Minimum compounded return hurdles are 20%. The hurdle rate is the minimum rate of return that will offset the investor's costs. The basic idea here is that investors need downside protection.

There is a lot happening at that stage of the market where the companies have $100 million in revenue but their last round was done at a $5 billion valuation. New financings are happening, but they are happening with structure so that they look like high-yield debt-equity instruments.

When did the provisions start showing up?

It began a month or two ago. Things were still operating as they have been in January. The two months of February and March were when people began to experience daily declines in their stock portfolios. A lot of the hedge funds and crossover funds changed their investment locations or the terms and conditions of their financings about a month ago. Private equity firms are mostly dropping in structure into the securities now.

Is the same terms being used in deals by VCs?

We haven't seen many traditional funds drop in structures as much. Now that CEOs are agreeing to it and everyone else in the market who is a venture investor is seeing it, you will probably start seeing the terms popping up, including from some of them. A lot of the venture firms and the growth firms that are more venture-y have gone down market into Series B and C deals.

We hear a lot about Tiger Global. How many players have entered the market from the hedge fund world in the last few years?

There are many hedge funds with side funds. There are 30 of them. There are 20 private equity funds that have growth teams. 50 to 75 people are dropping structure everywhere.

I don't think you need to raise financing if you have $100 million in revenue and you raised your round at a valuation of $10 billion. There is a 75% chance you will do structure if you need to raise financing.

Most of the up rounds that have happened were already done in Q4.

You are an investor in other venture funds. What are you seeing when you look at returns?

The decrease in venture fund stock distributions is due to the fact that all the stocks got hammered. The venture funds are trying to determine if they hold on or not because some of the shares are half of what they were in January. During the last three months, not many venture funds have done distributions. It has been a big drop. We used to get distributions every day. We used to get a check every day, but now I see like a third of the market as an LP. In this quarter, it is like one every two weeks, and it is an 80% to 90% drop from an exit distribution perspective.

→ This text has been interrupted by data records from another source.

(* ===== verification/EvmExtract.v ===== *)
(** * What is read out of EVM requests and responses

    qos/types/extractor.go (the extraction of all data of a response), qos/evm/extractor.go and
    qos/evm/archival_heuristic.go.  Both query JSON with the gjson package, which is the class
    [Gjson]: a function from a document and a path to the value there. *)

From S2P Require Import Prelude GoStrings Utf8 RepKey HealthCheck.
From Stdlib Require Import ZArith Lia Bool Ascii String.
From stdpp Require Import base gmap strings list.

Open Scope string_scope.
Open Scope Z_scope.

(** ** gjson *)

Inductive gjson_type := GNull | GFalse | GNumber | GString | GTrue | GJSON.

#[export] Instance gjson_type_eq_dec : EqDecision gjson_type.
Proof. solve_decision. Defined.

Record gjson_result := mkGResult { g_Type : gjson_type; g_String : string; g_IsObject : bool }.

(** [GetBytes], [None] where [Exists] is false, and [ValidBytes]. *)
Class Gjson := {
  gjson_Get : string -> string -> option gjson_result;
  gjson_Valid : string -> bool;
}.

(** [gjson.GetBytes(json, path).String()] *)
Definition get_string `{Gjson} (json path : string) : string := match gjson_Get json path with Some r => g_String r | None => "" end.

(** The value is there and is not null. *)
Definition has_value `{Gjson} (json path : string) : bool :=
  match gjson_Get json path with Some r => negb (bool_decide (g_Type r = GNull)) | None => false end.

(** ** The data of a response *)

(** The errors by what callers tell apart. *)
Inductive extract_error := ErrInvalidBlockHeightResult | NotDetermined.

Record DataExtractor := mkExtractor {
  dx_ExtractBlockHeight : string -> string -> result extract_error Z;
  dx_ExtractChainID : string -> string -> result extract_error string;
  dx_IsSyncing : string -> string -> result extract_error bool;
  dx_IsArchival : string -> string -> result extract_error bool;
  dx_IsValidResponse : string -> string -> result extract_error bool;
}.

Record extracted := mkExtracted {
  ex_BlockHeight : Z;
  ex_InvalidBlockHeight : bool;
  ex_ChainID : string;
  ex_IsSyncing : bool;
  ex_SyncCheckPerformed : bool;
  ex_IsArchival : bool;
  ex_ArchivalCheckPerformed : bool;
  ex_IsValidResponse : bool;
  ex_Errors : list string; (* the fields that failed *)
}.

Definition ok_or {E A} (r : result E A) (d : A) : A := match r with Ok x => x | Err _ => d end.
Definition failed_field {E A} (name : string) (r : result E A) : list string := match r with Ok _ => [] | Err _ => [name] end.

Record ExtractionConfig := mkExtractionConfig {
  xc_ExtractBlockHeight : bool;
  xc_ExtractChainID : bool;
  xc_CheckSyncStatus : bool;
  xc_CheckArchival : bool;
  xc_ValidateResponse : bool;
}.

Definition DefaultExtractionConfig : ExtractionConfig := mkExtractionConfig true true true true true.

Definition ExtractWithConfig (x : DataExtractor) (request response : string) (c : ExtractionConfig) : extracted :=
  let height := dx_ExtractBlockHeight x request response in let chain := dx_ExtractChainID x request response in
  let syncing := dx_IsSyncing x request response in let archival := dx_IsArchival x request response in
  let valid := dx_IsValidResponse x request response in
  mkExtracted (if xc_ExtractBlockHeight c then ok_or height 0 else 0)
    (xc_ExtractBlockHeight c && match height with Err ErrInvalidBlockHeightResult => true | _ => false end)
    (if xc_ExtractChainID c then ok_or chain "" else "")
    (xc_CheckSyncStatus c && ok_or syncing false) (xc_CheckSyncStatus c && is_ok syncing)
    (xc_CheckArchival c && ok_or archival false) (xc_CheckArchival c && is_ok archival)
    (xc_ValidateResponse c && ok_or valid false)
    ((if xc_ExtractBlockHeight c then failed_field "block_height" height else []) ++
     (if xc_ExtractChainID c then failed_field "chain_id" chain else []) ++
     (if xc_CheckSyncStatus c then failed_field "is_syncing" syncing else []) ++
     (if xc_CheckArchival c then failed_field "is_archival" archival else []) ++
     (if xc_ValidateResponse c then failed_field "is_valid" valid else []))%list.

Definition ExtractAll (x : DataExtractor) (request response : string) : extracted :=
  let height := dx_ExtractBlockHeight x request response in let chain := dx_ExtractChainID x request response in
  let syncing := dx_IsSyncing x request response in let archival := dx_IsArchival x request response in
  let valid := dx_IsValidResponse x request response in
  mkExtracted (ok_or height 0) (match height with Err ErrInvalidBlockHeightResult => true | _ => false end)
    (ok_or chain "") (ok_or syncing false) (is_ok syncing) (ok_or archival false) (is_ok archival) (ok_or valid false)
    (failed_field "block_height" height ++ failed_field "chain_id" chain ++ failed_field "is_syncing" syncing ++
     failed_field "is_archival" archival ++ failed_field "is_valid" valid)%list.

(** ** Block parameters *)

Definition trim_prefix (p s : string) : string := if has_prefix p s then str_drop (String.length p) s else s.
Definition clean_hex (s : string) : string := trim_prefix "0X" (trim_prefix "0x" s).

(** [strconv.ParseUint(s, 16, 64)] *)
Definition parse_hex_uint (s : string) : option Z :=
  if contains_byte "_" s || (s =? "")%string then None else parse_base 16 0 s.

Definition parseBlockNumber (blockParam : string) : option Z := parse_hex_uint (clean_hex blockParam).
Definition parseHexToInt64 (hexStr : string) : option Z := parse_hex_int (clean_hex hexStr).

Definition BlockTagLatest : string := "latest".
Definition BlockTagPending : string := "pending".
Definition BlockTagEarliest : string := "earliest".
Definition BlockTagSafe : string := "safe".
Definition BlockTagFinalized : string := "finalized".
Definition current_tags : list string := [BlockTagLatest; BlockTagPending; BlockTagSafe; BlockTagFinalized].

Record methodBlockParamInfo := mkBlockParam { bp_paramIndex : Z; bp_isObject : bool; bp_objectKey : string }.
Definition at_index (i : Z) : methodBlockParamInfo := mkBlockParam i false "".

Definition evmMethodBlockParams : gmap string methodBlockParamInfo := list_to_map
  [ ("eth_getBalance", at_index 1); ("eth_getTransactionCount", at_index 1); ("eth_getCode", at_index 1);
    ("eth_call", at_index 1); ("eth_estimateGas", at_index 1); ("eth_getStorageAt", at_index 2); ("eth_getProof", at_index 2);
    ("eth_getBlockByNumber", at_index 0); ("eth_getBlockTransactionCountByNumber", at_index 0);
    ("eth_getUncleCountByBlockNumber", at_index 0); ("eth_getUncleByBlockNumberAndIndex", at_index 0);
    ("eth_getTransactionByBlockNumberAndIndex", at_index 0);
    ("eth_getLogs", mkBlockParam 0 true "fromBlock"); ("eth_newFilter", mkBlockParam 0 true "fromBlock") ].

Definition param_path (info : methodBlockParamInfo) : string :=
  "params." +:+ fmt_int (bp_paramIndex info) +:+ (if bp_isObject info then "." +:+ bp_objectKey info else "").

Section Extract.
Context `{Gjson} `{UnicodeCase}.

(** ** The archival heuristic *)

Record ArchivalHeuristicResult := mkArchivalResult {
  ah_RequiresArchival : bool;
  ah_Reason : string;
  ah_RequestedBlock : Z;
  ah_BlockTag : string;
  ah_Method : string;
}.

Definition DefaultArchivalThreshold : Z := 128.
Definition NewArchivalHeuristic (threshold : Z) : Z := if threshold =? 0 then DefaultArchivalThreshold else threshold.

Definition extractBlockParam (requestBody : string) (info : methodBlockParamInfo) : string := get_string requestBody (param_path info).

Definition analyzeBlockParam (threshold : Z) (blockParam : string) (perceivedBlock : Z) (method : string) : ArchivalHeuristicResult :=
  let blockParamLower := to_lower_u blockParam in
  if bool_decide (blockParamLower ∈ current_tags) then mkArchivalResult false "block_tag_current" 0 blockParamLower method
  else if (blockParamLower =? BlockTagEarliest)%string then mkArchivalResult true "block_tag_earliest" 0 BlockTagEarliest method
  else match parseBlockNumber blockParam with
       | None => mkArchivalResult false "block_param_parse_error" 0 "" method
       | Some requestedBlock =>
           if perceivedBlock =? 0 then mkArchivalResult false "no_perceived_block" requestedBlock "" method
           else if (requestedBlock <? perceivedBlock) && (threshold <? perceivedBlock - requestedBlock)
           then mkArchivalResult true "block_behind_threshold" requestedBlock "" method
           else mkArchivalResult false "block_within_threshold" requestedBlock "" method
       end.

Definition IsArchivalRequest (threshold : Z) (requestBody : string) (perceivedBlock : Z) : ArchivalHeuristicResult :=
  if (String.length requestBody <? 10)%nat then mkArchivalResult false "request_too_short" 0 "" ""
  else match gjson_Get requestBody "method" with
       | None => mkArchivalResult false "no_method_field" 0 "" ""
       | Some r =>
           let method := g_String r in
           match evmMethodBlockParams !! method with
           | None => mkArchivalResult false "method_no_block_param" 0 "" method
           | Some blockInfo =>
               let blockParam := extractBlockParam requestBody blockInfo in
               if (blockParam =? "")%string then mkArchivalResult false "no_block_param_defaults_latest" 0 BlockTagLatest method
               else analyzeBlockParam threshold blockParam perceivedBlock method
           end
       end.

(** The detection of the validator: batches are not looked at. *)
Definition archival_requirement (threshold : Z) (requestBody : string) (isBatch : bool) (perceivedBlock : Z) : bool :=
  negb isBatch && ah_RequiresArchival (IsArchivalRequest threshold requestBody perceivedBlock).

(** ** The EVM extractor *)

Definition isMethod (request method : string) : bool := (get_string request "method" =? method)%string.
Definition responseHasNonNullResult (response : string) : bool := has_value response "result".

Definition extractStringResult (response : string) : result extract_error string :=
  if has_value response "error" then Err NotDetermined
  else match gjson_Get response "result" with
       | Some r => if bool_decide (g_Type r = GString) then Ok (g_String r) else Err NotDetermined
       | None => Err NotDetermined
       end.

Definition EVM_ExtractBlockHeight (request response : string) : result extract_error Z :=
  if negb (isMethod request "eth_blockNumber") then Err NotDetermined
  else match extractStringResult response with
       | Err _ => Err (if responseHasNonNullResult response then ErrInvalidBlockHeightResult else NotDetermined)
       | Ok s => match parseHexToInt64 s with Some h => Ok h | None => Err ErrInvalidBlockHeightResult end
       end.

Definition EVM_ExtractChainID (request response : string) : result extract_error string :=
  if negb (isMethod request "eth_chainId") then Err NotDetermined else extractStringResult response.

Definition EVM_IsSyncing (request response : string) : result extract_error bool :=
  if negb (isMethod request "eth_syncing") then Err NotDetermined
  else if has_value response "error" then Err NotDetermined
  else match gjson_Get response "result" with
       | None => Err NotDetermined
       | Some r => match g_Type r with
                   | GFalse => Ok false
                   | GTrue => Ok true
                   | _ => if g_IsObject r then Ok true else Err NotDetermined
                   end
       end.

Definition targetsHistoricalBlock (request method : string) : bool :=
  match evmMethodBlockParams !! method with
  | None => false
  | Some info =>
      match gjson_Get request (param_path info) with
      | None => false
      | Some param =>
          let tag := to_lower_u (g_String param) in
          if (tag =? BlockTagEarliest)%string then true
          else if bool_decide (tag ∈ current_tags) then false
          else match parseBlockNumber (g_String param) with Some _ => true | None => false end
      end
  end.

Definition archivalMethods : list string :=
  ["eth_getBalance"; "eth_getStorageAt"; "eth_getTransactionCount"; "eth_getCode"; "eth_call"].

Definition archivalErrorIndicators : list string :=
  [ "missing trie node"; "metadata is not found"; "pruned"; "ancient block"; "block not found"; "header not found";
    "state not available"; "state histories"; "not fully indexed"; "historical data"; "historical state" ].

Definition EVM_IsArchival (request response : string) : result extract_error bool :=
  if (request =? "")%string then Err NotDetermined
  else
    let method := get_string request "method" in
    if negb (bool_decide (method ∈ archivalMethods)) then Err NotDetermined
    else if has_value response "error" then
      if existsb (str_contains (to_lower_u (get_string response "error.message"))) archivalErrorIndicators then Ok false else Err NotDetermined
    else if has_value response "result" then
      if targetsHistoricalBlock request method then Ok true else Err NotDetermined
    else Err NotDetermined.

Definition EVM_IsValidResponse (request response : string) : result extract_error bool :=
  if (response =? "")%string then Ok false
  else if negb (gjson_Valid response) then Ok false
  else if negb (get_string response "jsonrpc" =? "2.0")%string then Ok false
  else
    let hasResult := match gjson_Get response "result" with Some _ => true | None => false end in
    let hasError := has_value response "error" in
    Ok (hasResult && negb hasError).

Definition EVMDataExtractor : DataExtractor :=
  mkExtractor EVM_ExtractBlockHeight EVM_ExtractChainID EVM_IsSyncing EVM_IsArchival EVM_IsValidResponse.
End Extract.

In terms of distributions, last year was very high.

It was a big year last year. Something went public, something got bought out, or you got stock every day. This year has been a bad one for getting money back. Most of the stuff that was distributed this year was cut in half. Didi and Robinhood were the two largest stock distributions of the year, and Didi got unlocked and distributed for three to four bucks.

Are you wearing a fund manager hat, hanging onto your shares in hopes prices will rebound?

At the end of last year and in January, we didn't know if the market was going to bounce back or not, so we held two. We are in the same situation, where we have two things that we don't want to sell or distribute.

What happened in the first quarter may lead to more opportunities to buy discounted secondary shares of companies or even fund portfolios.

I'm waiting for the Q1 reports, which reflect performance through March 31, and I've got Q4 reports across everything.

If a fund held any of the public stocks during the first quarter, it will be a loss. It will not be reported into your capital account until a month or two from now. So we are waiting to see how that wipes out and the other fund managers want to see that as well.

If you own a house that was worth ten million dollars in December, and now is worth six million dollars, do you sell? You would be like, "What happened?" How can someone buy your neighbor's house for $5 million? It dropped. It was inflated.